By Carol A. Kemper, MD, FACP

Fecal Carriage of VRE

Source: Donskey CJ, et al. Effect of antibiotic therapy on the density of vancomycin-resistant enterococci in the stool of colonized patients. N Engl J Med. 2000;343:1925-1932.

Donskey and associates exam-ined the effect of various antibiotic regimens on the fecal carriage of vancomycin-resistant enterococcus (VRE) in 55 patients with pre-existing colonization. The density of VRE in stools was significantly increased within 1 week of administration of agents with antianaerobic activity, including such agents as amoxacillin-clavulanate, ampicillin-sulbactam, piperacillin-tazobactam, imipenem-cilastin, cefoxitin, ceftriaxone, clindamycin, metronidazole, and vancomycin. High levels of fecal colonization with VRE were maintained in these patients as long as the antibiotics were continued (mean, 7.8 logs of VRE/g of stool), irrespective of the mode of administration (oral vs parenteral).

Once the antibiotics were discontinued, the density of VRE in stool began to fall in all subjects within 4 weeks.

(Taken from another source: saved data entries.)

(** * Product tour engine: persistence gate, tour hook, spotlight and tooltip geometry

    A shallow embedding of the tour engine of the meeting assistant
    (lib/tour-storage, lib/tour-definitions, hooks/use-tour, the spotlight
    and tooltip components) together with the properties its specification
    states about it.

    Conventions of the embedding:
    - step indices are [Z]: the hook compares them with [>= 0], [> 0] and
      [totalSteps - 1], which is [-1] on an empty catalog;
    - pixel quantities are [Q]: JavaScript numbers are used here only with
      [+], [-], [/ 2], [Math.min] and [Math.max], which are read as exact
      arithmetic;
    - [localStorage] is a finite map from keys to strings whose accesses may
      throw; [typeof window === 'undefined'] is the [Server] runtime;
    - host callbacks are functions on an abstract host state; a ghost log
      records which callback slot was invoked, in order;
    - a handler tests the [currentStep] its render captured and updates the
      pending state: [nextStepVia] and [prevStepVia] take both worlds, and a
      [Fiber] keeps the render and the pending state apart. [nextStep] and
      [prevStep] are one call through the handler of a render nothing has
      been queued on since. *)

From Stdlib Require Import ZArith QArith Qminmax Lia Lqa.
From stdpp Require Import base strings gmap list.

Close Scope Q_scope.

(** ** lib/tour-storage *)

Module TourStorage.

(** Outcome of a call that may throw. *)
Inductive Completion (A : Type) : Type :=
| Returns (a : A)
| Throws.
Arguments Returns {A} a.
Arguments Throws {A}.

(** The Web Storage object: its entries, and for which calls the
    user agent raises (access denied, quota exceeded). *)
Record Storage := {
  items : gmap string string;
  getItemThrows : string -> bool;
  setItemThrows : string -> string -> bool
}.

Definition getItem (ls : Storage) (key : string) : Completion (option string) :=
  if getItemThrows ls key then Throws else Returns (items ls !! key).

Definition setItem (ls : Storage) (key value : string) : Completion Storage :=
  if setItemThrows ls key value then Throws
  else Returns {| items := <[key := value]> (items ls);
                  getItemThrows := getItemThrows ls;
                  setItemThrows := setItemThrows ls |}.

(** What a page sees of the browser: the storage and the error console. *)
Record Browser := {
  localStorage : Storage;
  console : list string
}.

Definition console_error (msg : string) (b : Browser) : Browser :=
  {| localStorage := localStorage b; console := console b ++ [msg] |}.

Definition withStorage (ls : Storage) (b : Browser) : Browser :=
  {| localStorage := ls; console := console b |}.

(** [Server]: there is no [window] (server-side rendering). *)
Inductive Runtime :=
| Server
| Client (b : Browser).

Definition TOUR_COMPLETED_KEY : string := "tour:meeting:completed".
Definition TOUR_VERSION_KEY : string := "tour:version".
Definition CURRENT_TOUR_VERSION : string := "1.0.0".

Definition isTourCompleted (rt : Runtime) : bool :=
  match rt with
  | Server => true
  | Client b =>
      match getItem (localStorage b) TOUR_COMPLETED_KEY with
      | Returns v => bool_decide (v = Some "true")
      | Throws => false
      end
  end.

Definition getTourVersion (rt : Runtime) : option string :=
  match rt with
  | Server => None
  | Client b =>
      match getItem (localStorage b) TOUR_VERSION_KEY with
      | Returns v => v
      | Throws => None
      end
  end.

(** [markTourCompleted] with the version constant as a parameter: the
    constant is bumped between releases. *)
Definition markTourCompletedAt (version : string) (rt : Runtime) : Runtime :=
  match rt with
  | Server => Server
  | Client b =>
      match setItem (localStorage b) TOUR_COMPLETED_KEY "true" with
      | Throws => Client (console_error "Failed to save tour completion state" b)
      | Returns ls1 =>
          match setItem ls1 TOUR_VERSION_KEY version with
          | Throws =>
              Client (console_error "Failed to save tour completion state"
                        (withStorage ls1 b))
          | Returns ls2 => Client (withStorage ls2 b)
          end
      end
  end.
(** [r[key]] among the properties [fs] of [r]. A property that is not among
    them (inherited, or the [length] of an array or string) is a function,
    a number or an array without elements, on which every test below comes
    out as on [undefined]. *)
Fixpoint lookup_property (fs : list (string * value)) (key : string) : option value :=
  match fs with
  | [] => None
  | (k, v) :: fs' => if String.eqb k key then Some v else lookup_property fs' key
  end.

(** [r[key] = v] for a property [r] has. *)
Fixpoint assign_property (fs : list (string * value)) (key : string) (v : value)
  : list (string * value) :=
  match fs with
  | [] => []
  | (k, x) :: fs' =>
      if String.eqb k key then (k, v) :: fs' else (k, x) :: assign_property fs' key v
  end.

(** [e[checkKey] === null] for a truthy [e]. *)
Definition has_null_at (e : value) (checkKey : string) : bool :=
  match lookup_property (own_properties e) checkKey with
  | Some VNull => true
  | _ => false
  end.

(** The two nested conditions of the loop on the value [a] of
    [data[i][arrayKey]]:
    [a && Array.isArray(a) && a[0]] and then [a[0][checkKey] === null]. *)
Definition to_empty (a : option value) (checkKey : string) : bool :=
  match a with
  | Some (VArr (e :: _)) => truthy e && has_null_at e checkKey
  | _ => false
  end.

(** The first statement of the loop body on the record [r]: reading a
    property of [null] or [undefined] throws; otherwise the array at
    [arrayKey] is replaced by [[]] when the conditions hold. The result is
    the list of the properties of [r] after the statement. *)
Definition replace_step (arrayKey checkKey : string) (r : value)
  : outcome (list (string * value)) :=
  match r with
  | VUndefined | VNull => TypeError
  | _ =>
      let fs := own_properties r in
      Return (if to_empty (lookup_property fs arrayKey) checkKey
              then assign_property fs arrayKey (VArr [])
              else fs)
  end.

(** The [for .. in] of the loop body: every property that holds an array is
    handed to the recursive call, which works inside that array. *)
Definition for_in (recurse : list value -> M (list value))
  (fs : list (string * value)) : M (list (string * value)) :=
  mapM (fun kv =>
          match snd kv with
          | VArr elems => let* elems' := recurse elems in run_ret (fst kv, VArr elems')
          | _ => run_ret kv
          end) fs.

(** The body of the loop of [removeEmptyArrays] for [data[i] = r]. *)
Definition loop_body (recurse : list value -> M (list value))
  (arrayKey checkKey : string) (r : value) : M value :=
  let* fs := Some (replace_step arrayKey checkKey r) in
  let* fs' := for_in recurse fs in
  run_ret (with_properties r fs').

(** [removeEmptyArrays] with a bound on the depth of the recursive calls. *)
Fixpoint removeEmptyArrays_fuel (fuel : nat) (data : list value)
  (arrayKey checkKey : string) : M (list value) :=
  match fuel with
  | O => None
  | S fuel' =>
      mapM (loop_body (fun elems => removeEmptyArrays_fuel fuel' elems arrayKey checkKey)
              arrayKey checkKey) data
  end.

(** How deep arrays and objects are nested in a value. *)
Fixpoint depth (v : value) : nat :=
  match v with
  | VArr elems => S (fold_right (fun x d => Nat.max (depth x) d) O elems)
  | VObj fields | VTemporal _ _ fields =>
      S (fold_right (fun kv d => Nat.max (depth (snd kv)) d) O fields)
  | _ => O
  end.

(** [removeEmptyArrays(data, arrayKey, checkKey)]: the recursion is as deep
    as the data at most, so the bound below is never reached (see
    [removeEmptyArrays_fuel_enough]). *)
Definition removeEmptyArrays (data : list value) (arrayKey checkKey : string)
  : outcome (list value) :=
  match removeEmptyArrays_fuel (depth (VArr data)) data arrayKey checkKey with
  | Some r => r
  | None => TypeError
  end.

(** [null] and [undefined], on which reading a property throws. *)
Definition nullish (v : value) : bool :=
  match v with
  | VUndefined | VNull => true
  | _ => false
  end.

(** No array at any depth has [null] or [undefined] as an element. *)
Fixpoint no_nullish_element (v : value) : bool :=
  match v with
  | VArr elems => forallb (fun x => negb (nullish x) && no_nullish_element x) elems
  | VObj fields | VTemporal _ _ fields =>
      forallb (fun kv => no_nullish_element (snd kv)) fields
  | _ => true
  end.

(** Two values that are equal or both arrays: what the loop body can make
    of the value of a property. *)
Definition same_kind (v v' : value) : Prop :=
  v' = v \/ (isArray v = true /\ isArray v' = true).

(** Two lists of properties with the same keys and values of the same
    kind. *)
Definition same_kinds (fs fs' : list (string * value)) : Prop :=
  Forall2 (fun kv kv' => fst kv' = fst kv /\ same_kind (snd kv) (snd kv')) fs fs'.

(** Two records on which the conditions of the loop come out the same. *)
Definition same_shape (r r' : value) : Prop :=
  truthy r' = truthy r /\ forall key, has_null_at r' key = has_null_at r key.

(** No object of the value, at any depth, has a property of its own named
    [key]. *)
Fixpoint no_own_key (key : string) (v : value) : bool :=
  match v with
  | VArr elems => forallb (no_own_key key) elems
  | VObj fields | VTemporal _ _ fields | VNode _ _ fields =>
      forallb (fun kv => negb (String.eqb (fst kv) key) && no_own_key key (snd kv)) fields
  | _ => true
  end.


End Pruner.

(** ** The driver and the asynchronous functions *)

Module Runtime.
Import Values Normalizer.

(** What a promise is rejected with, or a statement throws. *)
Inductive reason : Type :=
| Message (text : string)
| TypeErrorOf (what : string)
| Neo4jError (code : string).

(** How an asynchronous call settles. *)
Inductive completion (A : Type) : Type :=
| Resolved (a : A)
| Rejected (r : reason).
Arguments Resolved {A} a.
Arguments Rejected {A} r.

Record ServerInfo : Type := { address : string; version : string }.

Inductive access_mode : Type := READ | WRITE.

(** [config] of the module, and the driver made from it. *)
Record Config : Type := {
  url : string;
  auth : string * string;
  database : string;
  options : list (string * value)
}.

Record Driver : Type := {
  driver_url : string;
  driver_auth : string * string;
  driver_options : list (string * value)
}.

(** One entry of the argument of [multipleStatements]. *)
Record Statement : Type := { statement : string; parameters : value }.

(** What the module does to the outside, in the order it does it. *)
Inductive event : Type :=
| NewDriver (d : Driver)
| VerifyConnectivity
| ConsoleLog (info : ServerInfo)
| ConsoleWarn (text : string)
| ConsoleError (text : string)
| SetTimeout (ms : Z)
| OnExit
| OpenSession (db : option string) (mode : option access_mode)
| ManagedTransaction (mode : access_mode) (query : string) (params : value)
| BeginTransaction
| Run (query : string) (params : value)
| Commit
| Rollback
| CloseSession.

(** Modelled from the spec: the answers of the driver and the server, which
    are not part of this repository. Every promise the module awaits on a
    query or a transaction may be rejected: the connectivity check (by the
    number of checks made before it), a managed read or write transaction,
    a statement of an explicit transaction (by its position), the commit
    and the rollback. Opening and closing a session, beginning a
    transaction and making a driver object only record what was asked. *)
Record behaviour : Type := {
  verifyConnectivity : nat -> ServerInfo + reason;
  managed : access_mode -> string -> value -> list record + reason;
  tx_run : nat -> string -> value -> list record + reason;
  tx_commit : option reason;
  tx_rollback : option reason
}.

(** The variables of the module, the events so far and the number of
    connectivity checks made. *)
Record world : Type := {
  config : option Config;
  driver : option Driver;
  multiDBSupport : bool;
  trace : list event;
  checks : nat
}.

Definition initial : world :=
  {| config := None; driver := None; multiDBSupport := false; trace := []; checks := O |}.

Definition Async (A : Type) : Type := world -> completion A * world.

Definition resolve {A : Type} (a : A) : Async A := fun w => (Resolved a, w).

Definition reject {A : Type} (r : reason) : Async A := fun w => (Rejected r, w).

Definition then_ {A B : Type} (m : Async A) (k : A -> Async B) : Async B :=
  fun w =>
    match m w with
    | (Resolved a, w') => k a w'
    | (Rejected r, w') => (Rejected r, w')
    end.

But it took an average of 17.4 weeks (range, 6-20) after the discontinuation of antibiotics before VRE were no longer detectable in stools. In addition, colonization with VRE decreased among 10 patients who received agents with minimal antianaerobic activity, including dicloxacillin, cephalexin, levofloxacin, ciprofloxacin, and trimethoprim-sulfamethoxazole.

Environmental samples collected from the rooms of patients with fecal incontinence were significantly more likely to be positive for VRE if the patient had high levels of VRE in stool. Sets of environmental samples had at least 1 positive specimen in 83% of patients with high levels of fecal carriage (³ 4.0 logs/g) vs. only 11% of those with lower levels.

The good news from this report is that fecal carriage of VRE does eventually go away. The bad news is that these patients may present a transmission risk for up to 5 months—and that’s if they don’t receive any more "bad" antibiotics with anaerobic activity. For this reason, patients admitted to the hospital with a history of fecal colonization with VRE should be isolated with contact precautions, at least until they are cleared. Clinicians should presume that the immediate surroundings of these patients, especially those who are incontinent, are contaminated. The use of antibiotics with anaerobic activity (not just vancomycin!) should be limited and of the shortest duration as possible in patients with known fecal carriage of VRE.

Nonmeningeal Cocci: Is One Azole Better?

Source: Galgiani JN, et al. Comparison of oral fluconazole and itraconazole for progressive, nonmeningeal coccidioidomycosis. A randomized, double-blind trial. Mycoses Study Group. Ann Intern Med. 2000;133:676-686.

Galgiani and associates con-ducted a large-scale, randomized, double-blind, placebo-controlled trial of fluconazole vs. itraconazole in the treatment of nonmeningeal coccidioidomycosis. A total of 191 patients with chronic pulmonary (n = 70), soft tissue (n = 71), or skeletal (n = 50) cocci were randomized to receive either fluconazole 400 mg daily or itraconazole 200 mg twice daily for 12 months. Patients who had received more than 4 mg/kg of amphotericin B or more than 8 grams of an azole were excluded from study. HIV-infected patients were eligible if their CD4 count at the time of enrollment was greater than 250/mm3 (7 patients with HIV/AIDS were enrolled). Eighteen patients with both skeletal and soft tissue infection (5 of whom also had pulmonary involvement) were assigned to the skeletal group.

Both agents were similarly effective at 8 and 12 months of therapy, although there was a trend toward slightly greater efficacy with itraconazole. At 12 months, 57% of patients responded to fluconazole, whereas 72% responded to itraconazole (P = .05). This was largely the result of the poorer response of patients with skeletal infection to fluconazole compared with itraconazole (37% vs 69%; P = .03). In contrast, there was no apparent difference in the response between the two treatment groups for patients with soft tissue or pulmonary infection. In multivariate analysis, patients with soft tissue infection, a lack of dermal erythema overlying skeletal lesions, and no prior therapy for cocci infection were associated with higher rates of response.

A longer duration of therapy was associated with a greater likelihood of response, although a few patients responded to only 4 months of therapy. Serum azole concentrations, which were assessed after the close of study, were not associated with response.

Both drugs were well tolerated. One possible difference between the 2 therapies was unanticipated: alopecia and dry lips were reported in 15% and 11% of patients receiving fluconazole, compared with only 4% and 0% of patients receiving itraconazole. Earlier reports have suggested that cheilitis and xerosis may be related to the administration of fluconazole. These data suggest that about 63-79% of patients with nonmeningeal cocci may respond to either itraconazole or fluconazole, although itraconazole may be a better choice for the treatment of skeletal disease due to coccidioidomycosis.